Sementara itu, Wooseok menghela nafas, lalu terduduk lesu di sofa, "Hmm, aku bisa apa? dia memang orang yang sibuk,"
***
Pukul dua pagi, Wooseok gelisah. Dia tak bisa tidur sama sekali. Wooseok bangun, berbaring, bangun lagi, berbaring lagi. Itu dia lakukan terus menerus, bahkan hingga lelah. Namun, dia masih saja tak bisa memejamkan matanya.

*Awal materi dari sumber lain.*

(* ===== verification/KVmm.v ===== *)
(** * Mapping pages: theorems

    [Map], [Remap], [Unmap] and the queries of [KPaging] on address spaces as
    [KVspace] describes them: what the three steps down to a page table do
    ([path_to]), the entry that ends up in the page table, and that the
    processor's walk changes for that page only. *)

From S2P Require Import Prelude CMem CMonad CStruct KPhysical KPmm KPaging KTree KVspace.

(** ** The code of a level *)

Lemma next_table_present s t i DF (e := ent (kmem s) t i) : cells (kmem s) t 4096 -> 0 <= i < 512 -> Present e = true ->
  next_table (t + 8 * i) DF s = Ret (Go (frame e), set_kmem s (put_entry (kmem s) t i (Z.lor e DF))).
Proof.
  intros Hc Hi He. unfold next_table. erewrite bind_go by (by apply entry_go). cbv beta. fold e. rewrite He. cbn [negb].
  erewrite bind_go by reflexivity. cbv beta. by erewrite bind_go by (by apply upd_go).
Qed.

(** The entry of a new table. *)
Definition new_entry (e p DF : Z) : Z := Z.lor (SetAddress (Z.setbit e 0) (Z.shiftr p 12)) DF.

Lemma next_table_absent s s1 t i p DF (e := ent (kmem s) t i) : cells (kmem s) t 4096 -> 0 <= i < 512 -> Present e = false ->
  RequestPages 2 s = Ret (Go p, s1) -> cells (kmem s1) p 4096 -> cells (kmem s1) t 4096 -> page_same (kmem s) (kmem s1) t ->
  t mod 4096 = 0 -> p mod 4096 = 0 -> p <> t ->
  next_table (t + 8 * i) DF s = Ret (Go p, set_kmem s1 (put_entry (zero_page (kmem s1) p) t i (new_entry e p DF))).
Proof.
  intros Hc Hi He Hreq Hp Ht Hs Htm Hpm Hne. unfold next_table. erewrite bind_go by (by apply entry_go). cbv beta. fold e.
  rewrite He. cbn [negb]. change (TO_PAGES (4096 + 1)) with 2. pose proof (zero_page_touched (kmem s1) p) as Htz.
  assert (Hcz : cells (zero_page (kmem s1) p) t 4096) by (by eapply touched_cells).
  assert (Hez : ent (zero_page (kmem s1) p) t i = e).
  { unfold e. rewrite (ent_ext (kmem s1)); [by apply ent_ext|done|]. intros y Hy. apply Htz. dlia. }
  assert (Hb : in_u 64 e) by (exact (proj2 (ent_spec _ _ _ Hc Hi))).
  pose proof (setbit_range 64 e 0 ltac:(lia) Hb) as Hb1.
  pose proof (SetAddress_range (Z.setbit e 0) (Z.shiftr p 12)) as Hb2.
  erewrite bind_go.
  2:{ erewrite bind_go by exact Hreq. cbv beta. erewrite bind_go by (by apply memset_go). cbv beta.
      erewrite bind_go by (by apply upd_go). cbv beta.
      cbn [kmem set_kmem]. rewrite Hez.
      erewrite bind_go by (apply upd_go; [by apply put_cells|done]). cbv beta. cbn [kmem set_kmem].
      rewrite ent_put_same, uw_small by done.
      rewrite put_put. reflexivity. }
  cbv beta. erewrite bind_go by (apply upd_go; [by apply put_cells|done]). cbn [kmem set_kmem].
  rewrite ent_put_same, uw_small by done.
  rewrite put_put. reflexivity.
Qed.

(** Memory past the end faults. *)
Lemma memset_fault s a : kmem s !! a = None -> kmemset a 0 4096 s = Fault.
Proof.
  intros Ha. unfold kmemset, kwrite. change (Z.to_nat 4096) with (S (Z.to_nat 4095)). cbn [replicate store_bytes].
  unfold store8. by rewrite Ha.
Qed.

(** A new table is made in a frame that the allocator has given, and that
    exists. *)
Lemma next_table_request s t i DF t' s' : cells (kmem s) t 4096 -> 0 <= i < 512 -> Present (ent (kmem s) t i) = false ->
  next_table (t + 8 * i) DF s = Ret (Go t', s') ->
  exists p s1 b, RequestPages 2 s = Ret (Go p, s1) /\ kmem s1 !! p = Some b.
Proof.
  intros Hc Hi He E. unfold next_table in E. erewrite bind_go in E by (by apply entry_go). cbv beta in E.
  rewrite He in E. cbn [negb] in E. change (TO_PAGES (4096 + 1)) with 2 in E.
  destruct (RequestPages 2 s) as [[[p|st] s1]| |] eqn:Er.
  - exists p, s1. destruct (kmem s1 !! p) as [b|] eqn:Eb; [by exists b|]. erewrite bind_fault in E; [done|].
    erewrite bind_go by exact Er. apply bind_fault. by apply memset_fault.
  - erewrite bind_exit in E by (by eapply bind_exit). done.
  - erewrite bind_fault in E by (by apply bind_fault). done.
  - erewrite bind_stuck in E by (by apply bind_stuck). done.
Qed.

(** ** The step to the next level of an address space *)

Lemma large_bit l v v' : Z.testbit v' 7 = Z.testbit v 7 -> large l v' = large l v.
Proof. intros H. unfold large, PageSize. by destruct l as [|[|[|]]]. Qed.

Lemma is_dir_directory l v fl : Z.testbit fl 0 = true -> large l v = false -> is_dir l (Z.lor v (Z.land fl 0x3F)) = true.
Proof.
  intros Hfl Hv. unfold is_dir, Present. rewrite Z.lor_spec, Z.land_spec, Hfl. change (Z.testbit 0x3F 0) with true.
  rewrite andb_true_r, orb_true_r. cbn [andb]. rewrite (large_bit l v); [by rewrite Hv|]. by apply lor_directory.
Qed.

Lemma directory_range v fl : in_u 64 v -> in_u 64 (Z.lor v (Z.land fl 0x3F)).
Proof.
  intros Hv. apply lor_range; [lia|done|]. rewrite Z.land_comm. apply land_range; [lia|]. unfold in_u. lia.
Qed.

(** There are pages for [n] more tables. *)
Definition supply (s : kst) (U R : gset Z) (N n : Z) : Prop := exists q, stock s U R q (2 * n) /\ q + 2 * n <= N.

Section level.
Context (s : kst) (U R : gset Z) (N root vpn fl : Z) (F : gset Z) (l : nat) (c : Z).
Context (V : vspace s U R N root F) (Hr : reach (kmem s) vpn 3 root (S l) c).
Context (Hfl : Z.testbit fl 0 = true).
Let i := index (S l) vpn.
Let e := ent (kmem s) c i.
Context (Hsmall : small (kmem s) (S l) c vpn).

Definition descends (t : Z) (s' : kst) (U' F' : gset Z) : Prop :=
  vspace s' U' R N root F' /\ grows s U F s' U' F' R /\ (forall w, same_view (kmem s) (kmem s') root w) /\
  reach (kmem s') vpn 3 root l t /\ small (kmem s') l t vpn /\ leaf (kmem s') l t vpn = leaf (kmem s) (S l) c vpn.

Lemma entry_ok : cells (kmem s) c 4096 /\ 0 <= i < 512 /\ in_u 64 e /\ c mod 4096 = 0.
Proof using V Hr.
  pose proof (reach_table _ _ _ _ _ _ _ _ _ V Hr) as Hc. destruct (vs_table _ _ _ _ _ _ V c Hc) as (_ & Hm & Hcc).
  pose proof (index_range (S l) vpn) as Hi. fold i in Hi. split_and!; try done; try lia. exact (proj2 (ent_spec _ _ _ Hcc Hi)).
Qed.

(** The table exists, *)
Lemma next_table_old : Present e = true ->
  exists s', next_table (c + 8 * i) (Z.land fl 0x3F) s = Ret (Go (frame e), s') /\ descends (frame e) s' U F /\ kphys s' = kphys s.
Proof using V Hr Hfl Hsmall.
  intros He. destruct entry_ok as (Hc & Hi & He64 & Hcm). eexists. split; [by apply next_table_present|]. split; [|done].
  destruct Hsmall as [Hl Hs]. fold i e in Hl, Hs.
  destruct (change_flags _ _ _ _ _ _ _ _ _ V Hr (Z.lor e (Z.land fl 0x3F))) as (V' & Hg & Hw & Hr' & Hs' & Hlf).
  - by apply directory_range.
  - unfold is_dir. fold i e. by rewrite He, Hl.
  - by apply is_dir_directory.
  - apply frame_ext. intros k Hk. apply lor_directory. lia.
  - split_and!; [done|done|done|done|by apply Hs', Hs|].
    etransitivity; [exact Hlf|]. cbn [leaf]. fold i e. unfold is_dir. by rewrite He, Hl.
Qed.

(** or it is made from a fresh frame. *)
Lemma next_table_new s1 q : Present e = false -> RequestPages 2 s = Ret (Go (4096 * q), s1) ->
  pages_found s U R 2 q s1 -> 0 <= q < N ->
  exists s', next_table (c + 8 * i) (Z.land fl 0x3F) s = Ret (Go (4096 * q), s') /\
    descends (4096 * q) s' (run q 2 ∪ U) (F ∪ {[4096 * q]}) /\ kphys s' = kphys s1.
Proof using V Hr Hfl Hsmall.
  intros He Er (Hcq & Hqf & Hfit & Hh & Ho & _) HqN. destruct entry_ok as (Hc & Hi & He64 & Hcm).
  pose proof (vs_holds _ _ _ _ _ _ V) as H. pose proof (holds_frames _ _ _ H) as Hfr.
  assert (Hq0 : q <> 0).
  { intros ->. apply (Hfit 0); [lia|]. apply elem_of_union_r. apply V. }
  destruct (link_table _ _ _ _ _ _ _ _ _ V Hr s1 q (new_entry e (4096 * q) (Z.land fl 0x3F)) Ho Hh Hfit HqN ltac:(lia) He)
    as (V' & Hg & Hw & Hr' & Hs' & Hlf).
  - apply directory_range, SetAddress_range.
  - apply is_dir_directory; [done|]. rewrite (large_bit _ e); [apply Hsmall|].
    rewrite SetAddress_low, Z.setbit_neq by lia. done.
  - rewrite <- (frame_SetAddress (Z.setbit e 0) (4096 * q)) at 2 by (lia || dlia).
    apply frame_ext. intros k Hk. apply lor_directory. lia.
  - exists (set_kmem s1 (put_entry (zero_page (kmem s1) (4096 * q)) c i (new_entry e (4096 * q) (Z.land fl 0x3F)))).
    split; [apply next_table_absent; [done|done|exact He|exact Er|..]|split; [|reflexivity]; split_and!; [exact V'|exact Hg|exact Hw|exact Hr'|exact Hs'|]].
    + eapply outside_cells; [exact Ho|]. apply V; [done|]. intros HR. apply (Hfit q); [lia|by apply elem_of_union_r].
    + by eapply outside_cells.
    + eapply (outside_page s); [exact V|done|]. by eapply reach_table.
    + done.
    + dlia.
    + intros Hpc. apply (fresh_table _ _ _ _ _ _ V q); [apply Hfit; lia|]. rewrite Hpc. by eapply reach_table.
    + etransitivity; [exact Hlf|]. cbn [leaf]. fold i e. unfold is_dir. by rewrite He.
Qed.

(** So the step is right whenever it returns, *)
Lemma next_table_go t s' : next_table (c + 8 * i) (Z.land fl 0x3F) s = Ret (Go t, s') ->
  exists U' F', descends t s' U' F'.
Proof using V Hr Hfl Hsmall.
  intros E. destruct entry_ok as (Hc & Hi & He64 & Hcm). destruct (Present e) eqn:He.
  - destruct (next_table_old He) as (s1 & E1 & Hd & _). rewrite E1 in E. injection E as <- <-. eauto.
  - pose proof (vs_holds _ _ _ _ _ _ V) as H. pose proof (vs_top _ _ _ _ _ _ V) as [HN Htop].
    destruct (next_table_request _ _ _ _ _ _ Hc Hi He E) as (p & s1 & b & Er & Hb).
    destruct (RequestPages_law _ _ _ 2 _ _ H ltac:(lia) Er) as (q & -> & Hq).
    assert (HqN : 0 <= q < N).
    { assert (Hc0 : 0 <= cursor s) by (pose proof (ho_index _ _ _ H) as Hx; unfold in_u in Hx; lia).
      assert (Hnone : forall x, kmem s1 !! x = None <-> kmem s !! x = None).
      { destruct Hq as [(_ & _ & _ & _ & Ho & _)|[_ [_ Hs]]]; [apply Ho|done]. }
      destruct (Z_lt_le_dec q N) as [|Hge]; [destruct Hq as [(? & _)|[(? & _) _]]; lia|].
      rewrite (proj2 (Hnone (4096 * q)) (Htop (4096 * q) ltac:(lia))) in Hb. done. }
    destruct Hq as [Hq|[(? & ? & _) _]]; [|lia].
    destruct (next_table_new s1 q He Er Hq HqN) as (s2 & E2 & Hd & _). rewrite E2 in E. injection E as <- <-. eauto.
Qed.

(** and it returns when there are frames for it. *)
Lemma next_table_supply n : 0 <= n -> supply s U R N (n + 1) ->
  exists t s' U' F', next_table (c + 8 * i) (Z.land fl 0x3F) s = Ret (Go t, s') /\ descends t s' U' F' /\ supply s' U' R N n.
Proof using V Hr Hfl Hsmall.
  intros Hn (q & (Hcq & Hqf & Hfit & Hj) & HqN). pose proof (vs_holds _ _ _ _ _ _ V) as H.
  pose proof (ho_index _ _ _ H) as Hix. unfold in_u in Hix. destruct (Present e) eqn:He.
  - destruct (next_table_old He) as (s1 & E1 & Hd & Hp). exists (frame e), s1, U, F. split_and!; [done|done|].
    pose proof (gr_bitmap _ _ _ _ _ _ _ (proj1 (proj2 Hd))) as Hbm.
    exists q. split; [|lia]. unfold stock, frames. rewrite Hbm, Hp. split_and!; [done|unfold frames in Hqf; lia| |done].
    intros j Hb. apply Hfit. lia.
  - destruct (RequestPages_stock s U R 2 q H ltac:(lia)) as (s1 & Er & Hf & Hc1).
    { split_and!; [done|lia| |done]. intros j Hb. apply Hfit. lia. }
    destruct (next_table_new s1 q He Er Hf ltac:(lia)) as (s2 & E2 & Hd & Hp). eexists _, s2, _, _. split_and!; [done|done|].
    pose proof (gr_bitmap _ _ _ _ _ _ _ (proj1 (proj2 Hd))) as Hbm.
    exists (q + 2). split; [|lia]. unfold stock, frames. rewrite Hbm, Hp, Hc1. unfold frames in Hqf. split_and!; [lia|lia| |].
    + intros j Hb Hin. apply (Hfit j); [lia|]. rewrite !elem_of_union, elem_of_run in Hin. rewrite elem_of_union.
      destruct Hin as [[?|?]|?]; [lia|by left|by right].
    + intros j Hb. rewrite !elem_of_union, elem_of_run. left. left. lia.
Qed.
End level.

(** ** The path to a page table *)

Lemma grows_refl s U F R : grows s U F s U F R.
Proof. split; auto. Qed.

Lemma grows_trans s U F s1 U1 F1 s2 U2 F2 R :
  grows s U F s1 U1 F1 R -> grows s1 U1 F1 s2 U2 F2 R -> grows s U F s2 U2 F2 R.
Proof.
  intros [A1 B1 C1 D1 E1] [A2 B2 C2 D2 E2]. split.
  - by etrans.
  - auto.
  - intros x Hx. destruct (C2 x Hx) as [Hx1|Hx1]; [by apply C1|]. right. intros Hin. apply Hx1.
    apply elem_of_union in Hin as [?|?]; [apply elem_of_union_l; auto|by apply elem_of_union_r].
  - by rewrite D2.
  - intros y [Hy Hb]. rewrite E2, E1; [done| |]; (split; [auto|]); [done|by rewrite D1].
Qed.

"Ah, aku sama sekali tak bisa tidur. Apa Joana sudah pulang dari luar kota?"
Wooseok memeriksa gawainya dan melihat Jam, "Pukul dua pagi? dia pasti sudah pulang. Apa dia sedang tidur? apa aku harus kirim pesan?"
Wooseok berpikir beberapa saat. Dia terus saja menatap gawainya, dengan ragu-ragu dia menekan nomer Joana dan menulis pesan singkat.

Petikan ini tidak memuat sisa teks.